Всю вторую половину дня заняли бесплодные попытки извлечь злосчастную улитку из уха моей сестры. Глэсс орудовала в ее слуховом отверстии всем, что только смогла найти в трех ящиках кухонного шкафа, но добилась этим только одного – что в определенный момент улиткин домик уперся в барабанную перепонку, что было вовсе не удивительно, но от этого не менее больно. Глэсс пробормотала что-то про евстахиеву трубу, и, пока я думал, как это взрослые могут произносить такие сложные слова, она, не моргнув глазом, прижалась губами к носу Дианы и что было силы дунула – так, что я и впрямь ожидал, что улитка выскочит из уха, как пробка из бутылки, и вылетит куда-нибудь в окно. Но когда и это не помогло, Глэсс, чертыхаясь, засунула нас в машину и поехала в городскую больницу, где терпеливый молодой врач скорой помощи, много раз промыв ухо, наконец выудил причину всех этих несчастий тонюсеньким пинцетом.

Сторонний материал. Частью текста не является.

Lemma diagnoses_cells (str_of_timestamp : Z -> string) (r0 : gmap string value) :
  let r := Rowwise.flag_code str_of_timestamp
             (Rowwise.normalize_code str_of_timestamp r0) in
  Pd.cell r "icd_code"
  = Rowwise.normal_code str_of_timestamp (Pd.cell r0 "icd_code")
  /\ Pd.cell r "icd_code_valid"
     = Bool (Utils.validate_icd10_code str_of_timestamp
               (Pd.cell r "icd_code") ICD10_PATTERN)
  /\ Pd.cell r "visit_id" = Pd.cell r0 "visit_id".
Proof. cbv zeta. cells. auto. Qed.

Lemma diagnoses_missing_code_run :
  DataCleaner.clean_diagnoses_data Sample.str_of_timestamp DataCleaner.init
    (Sample.frame ["visit_id"; "icd_code"]
       [[Str "V1"; Str " e11.9 "]; [Str "V2"; NaN]])
  = (Sample.frame ["visit_id"; "icd_code"; "icd_code_valid"]
       [[Str "V1"; Str "E11.9"; Bool true]; [Str "V2"; Str "NAN"; Bool false]],
     {| DataCleaner.cleaning_report :=
          [ {| DataCleaner.dataset := "diagnoses";
               DataCleaner.initial_rows := 2;
               DataCleaner.final_rows := 2;
               DataCleaner.removed_rows := 0 |} ] |}).
Proof. vm_compute. reflexivity. Qed.

Lemma diagnoses_none_code_run :
  DataCleaner.clean_diagnoses_data Sample.str_of_timestamp DataCleaner.init
    (Sample.frame ["visit_id"; "icd_code"]
       [[Str "V1"; Str " e11.9 "]; [Str "V2"; PyNone]])
  = (Sample.frame ["visit_id"; "icd_code"; "icd_code_valid"]
       [[Str "V1"; Str "E11.9"; Bool true]; [Str "V2"; Str "NONE"; Bool false]],
     {| DataCleaner.cleaning_report :=
          [ {| DataCleaner.dataset := "diagnoses";
               DataCleaner.initial_rows := 2;
               DataCleaner.final_rows := 2;
               DataCleaner.removed_rows := 0 |} ] |}).
Proof. vm_compute. reflexivity. Qed.

(** C10, as worded, fails on the code for a code that is missing as
    [None]: [str(None)] is "None", so the cleaned code is "NONE", not
    "NAN". *)
Lemma clean_diagnoses_data_none_code :
  ~ (forall r0,
        r0 ∈ rows (Sample.frame ["visit_id"; "icd_code"]
                     [[Str "V1"; Str " e11.9 "]; [Str "V2"; PyNone]]) ->
        Pd.isna (Pd.cell r0 "icd_code") = true ->
        exists r,
          r ∈ rows (fst (DataCleaner.clean_diagnoses_data
                           Sample.str_of_timestamp DataCleaner.init
                           (Sample.frame ["visit_id"; "icd_code"]
                              [[Str "V1"; Str " e11.9 "];
                               [Str "V2"; PyNone]])))
          /\ Pd.cell r "visit_id" = Pd.cell r0 "visit_id"
          /\ Pd.cell r "icd_code" = Str "NAN").
Proof.
  intros H.
  destruct (H (Sample.row ["visit_id"; "icd_code"] [Str "V2"; PyNone]))
    as (r & Hr & Hid & Hcode).
  - cbn [rows Sample.frame map]. apply list_elem_of_further, list_elem_of_here.
  - reflexivity.
  - rewrite diagnoses_none_code_run in Hr. cbn [fst rows Sample.frame map] in Hr.
    apply list_elem_of_In in Hr. destruct Hr as [<-|[<-|[]]].
    + vm_compute in Hid. discriminate Hid.
    + vm_compute in Hcode. discriminate Hcode.
Qed.
(** * Duck Machine DM2018: bit fields, CPU step and assembler pass 1

    A shallow embedding of [bitfield.py], [cpu.py] and [assembler_pass1.py].
    Python integers are unbounded, so they are [Z]; Python's [&], [|], [~],
    [<<] and [>>] on integers are [Z.land], [Z.lor], [Z.lnot], [Z.shiftl] and
    [Z.shiftr] (two's complement with infinitely many sign bits on both
    sides).  Code that can raise returns a [Result]. *)

From Stdlib Require Import ZArith Lia String Ascii Bool DecimalString DecimalPos DecimalFacts.
From stdpp Require Import gmap strings list.

Local Open Scope Z_scope.

(** ** Exceptions *)

(** The exception classes the three modules raise or catch.  [SyntaxError] is
    the class declared in [assembler_pass1.py]; the others are Python's. *)
Inductive Exception : Type :=
| SyntaxError (msg : string)
| KeyError (key : string)
| AssertionError
| ValueError (msg : string)
| AttributeError (msg : string)
| IndexError (msg : string).

Inductive Result (A : Type) : Type :=
| Ok (a : A)
| Raise (e : Exception).

Arguments Ok {A} a.
Arguments Raise {A} e.

#[global] Instance Result_ret : MRet Result := fun A a => Ok a.

#[global] Instance Result_bind : MBind Result := fun A B k r =>
  match r with
  | Ok a => k a
  | Raise e => Raise e
  end.

(** ** bitfield.py *)

Module BitFieldPy.

Definition WORD_SIZE : Z := 32.

Record BitField : Type := MkBitField {
  from_bit : Z;
  to_bit : Z;
  width : Z;
  mask : Z;
  shifted_mask : Z;
  mask_inverse : Z
}.

(** One round of the constructor's loop: [mask = mask << 1; mask += 1]. *)
Definition mask_round (m : Z) : Z := Z.shiftl m 1 + 1.

(** [BitField.__init__].  The loop runs over [range(from_bit, to_bit + 1)],
    that is [to_bit + 1 - from_bit] times, and not at all when that is not
    positive.  [mask << from_bit] raises ValueError on a negative count. *)
Definition init (from_bit to_bit : Z) : Result BitField :=
  let width := to_bit - from_bit + 1 in
  let mask := Z.iter (to_bit + 1 - from_bit) mask_round 0 in
  if from_bit <? 0 then Raise (ValueError "negative shift count")
  else
    let shifted_mask := Z.shiftl mask from_bit in
    Ok (MkBitField from_bit to_bit width mask shifted_mask (Z.lnot shifted_mask)).

(** [(self.shifted_mask & (field_val << self.from_bit)) | word & self.mask_inverse];
    [&] binds tighter than [|]. *)
Definition insert (bf : BitField) (field_val word : Z) : Z :=
  Z.lor (Z.land (shifted_mask bf) (Z.shiftl field_val (from_bit bf)))
        (Z.land word (mask_inverse bf)).

(** [(self.shifted_mask & word) >> self.from_bit] *)
Definition extract (bf : BitField) (word : Z) : Z :=
  Z.shiftr (Z.land (shifted_mask bf) word) (from_bit bf).

(** [sign_extend]: the two assertions, then the sign test.  Both shifts are
    reached only with [width > 1], so their counts are not negative. *)
Definition sign_extend (field width : Z) : Result Z :=
  if negb (width >? 1) then Raise AssertionError
  else if negb ((field >=? 0) && (field <? Z.shiftl 1 (width + 1)))
  then Raise AssertionError
  else
    let sign_bit := Z.shiftl 1 (width - 1) in
    let mask := sign_bit - 1 in
    if negb (Z.land field sign_bit =? 0)
    then Ok (Z.land field mask - sign_bit)
    else Ok field.

Definition extract_signed (bf : BitField) (word : Z) : Result Z :=
  sign_extend (extract bf word) (width bf).

(** A word is a 32-bit unsigned quantity. *)
Definition is_word (w : Z) : Prop := 0 <= w < 2 ^ WORD_SIZE.

End BitFieldPy.

(** ** cpu.py *)

Module CPUPy.

(** Modelled from the spec: the [OpCode] enumeration of the module
    [instr_format], whose source is not available.  The spec names ADD and
    "other ALU ops" besides the three control opcodes LOAD, STORE and HALT;
    [CPU.step] only tells LOAD, STORE and HALT from the rest, so the other
    ALU operations are kept by code. *)
Inductive OpCode : Type :=
| HALT
| LOAD
| STORE
| ADD
| OtherALU (code : Z).

#[global] Instance OpCode_eq_dec : EqDecision OpCode.
Proof. solve_decision. Defined.

(** Modelled from the spec: the [Instruction] record of [instr_format]
    (source not available), with the attribute names [CPU.step] reads.
    [cond] is the condition mask, a [CondFlag] bit mask kept as its integer
    value. *)
Record Instruction : Type := MkInstruction {
  op : OpCode;
  cond : Z;
  reg_target : Z;
  reg_src1 : Z;
  reg_src2 : Z;
  offset : Z
}.

(** Modelled from the spec: [CondFlag.ALWAYS] of [instr_format] (source not
    available), the bit mask with every condition bit set (negative, zero,
    positive, overflow). *)
Definition CondFlag_ALWAYS : Z := 15.

(** Modelled from the spec: [Register] and [ZeroRegister] of the module
    [register] (source not available).  A register holds one word; the zero
    register always reads 0 and ignores writes. *)
Inductive Register : Type :=
| Reg (val : Z)
| ZeroRegister.

Definition Register_get (r : Register) : Z :=
  match r with
  | Reg v => v
  | ZeroRegister => 0
  end.

Definition Register_put (r : Register) (v : Z) : Register :=
  match r with
  | Reg _ => Reg v
  | ZeroRegister => ZeroRegister
  end.

(** Python's [l[i]] on a list: a negative index counts from the end, an index
    outside [-len, len) raises IndexError. *)
Definition py_pos {A : Type} (l : list A) (i : Z) : Result nat :=
  let n := Z.of_nat (length l) in
  if (0 <=? i) && (i <? n) then Ok (Z.to_nat i)
  else if (- n <=? i) && (i <? 0) then Ok (Z.to_nat (n + i))
  else Raise (IndexError "list index out of range").

Definition py_index {A : Type} (l : list A) (i : Z) : Result A :=
  n ← py_pos l i;
  match l !! n with
  | Some a => Ok a
  | None => Raise (IndexError "list index out of range")
  end.

(** [registers[i].get()] and [registers[i].put(v)]: the register objects are
    mutated in place, the list itself never changes length. *)
Definition regs_get (regs : list Register) (i : Z) : Result Z :=
  r ← py_index regs i; Ok (Register_get r).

– Меня зовут Клеменс, – сказал он Диане. – А тебя?

Диана ничего не ответила.

Врач рассмеялся. Я смотрел на его руки непривычно розового цвета с остриженными под корень ногтями, столь ловко управлявшиеся с пинцетом.

Улитка, разумеется, давно погибла, но ее грязно-коричневый домик, как ни странно, ничуть не пострадал. По пути домой Диана покатала его по ладони и спросила:

– А я могу оставить его на память?

– Ты можешь знаешь что… А, черт с ним, оставь, если хочешь! – ответила Глэсс.

Раздался скрежет, и машину резко дернуло – Глэсс по ошибке включила не ту передачу. Я чувствовал, что она в ярости, в неописуемой ярости, поскольку из-за какой-то крошечной улитки ей пришлось просить о помощи постороннего человека, несмотря на то что он оказался очень милым. Много лет спустя имя Клеменс снова всплыло в том самом списке под номером 24.

К тому времени как мы поужинали и пошли спать, за окном успело стемнеть. Свет уже был погашен, а Диана крепко спала, когда Глэсс вошла к нам в комнату и присела возле моей кровати. Сестра положила домик от улитки к себе под подушку. На следующее утро от него остались лишь осколки.

Когда Глэсс склонилась надо мной, меня охватило чувство, что кроме меня и ее голоса нет никого на свете.

– Так вот, что касается твоих ушей…

Это все было из-за Дианы! Если бы она тогда оставила эту дурацкую улитку в покое, Глэсс не пришлось бы весь вечер думать об ушах.

– Надеюсь, тебе ясно, – продолжал голос, – что они сделают с тобой то же, что сделали и с Дамбо.

– Кто – они?

– Люди.

Глэсс махнула рукой в сторону широко распахнутого окна, рама которого очерчивала на фоне темных стен иссиня-черный прямоугольник ночного неба. Ее пальцы указывали на всех и каждого: на город, на тех, кто жил по ту сторону реки, на весь остальной мир, на всю Вселенную, – и этот всеобъемлющий жест внушил мне страх.

– И что они с ним сделали? – прошептал я, не в силах повысить голос от напряженного ожидания, и мне казалось, что Глэсс долго думала, прежде чем дать ответ. Тишина опутала мое дрожащее сердце, как тесная, грубая ткань.

– Они продали его в цирк и заставили залезть на двадцатиметровую вышку, – наконец ответила мне Глэсс из темноты, сомкнувшейся после этих слов еще плотнее. – А потом приказали ему прыгать в чан с манной кашей. И смеялись над ним!


Поначалу сестра Марта казалась в моих глазах непререкаемым авторитетом. Когда я видел, как она, склонив голову, торопливо шагала вперед по коридорам больницы, будто направлялась на войну, я воображал, что много лет назад она выступила в завоевательный поход, который увенчался победоносным захватом триста третьего отделения. Лишь спустя определенное время я понял, что под броней ее свежих накрахмаленных блузок бьется сердце, добрейшее из добрейших.

– Оториноларинголог, – проворчала она в ответ на мой первый вопрос, и перед моими глазами блеснуло распятие, подвешенное на тонкой серебряной цепочке, – это ухо-горло-нос!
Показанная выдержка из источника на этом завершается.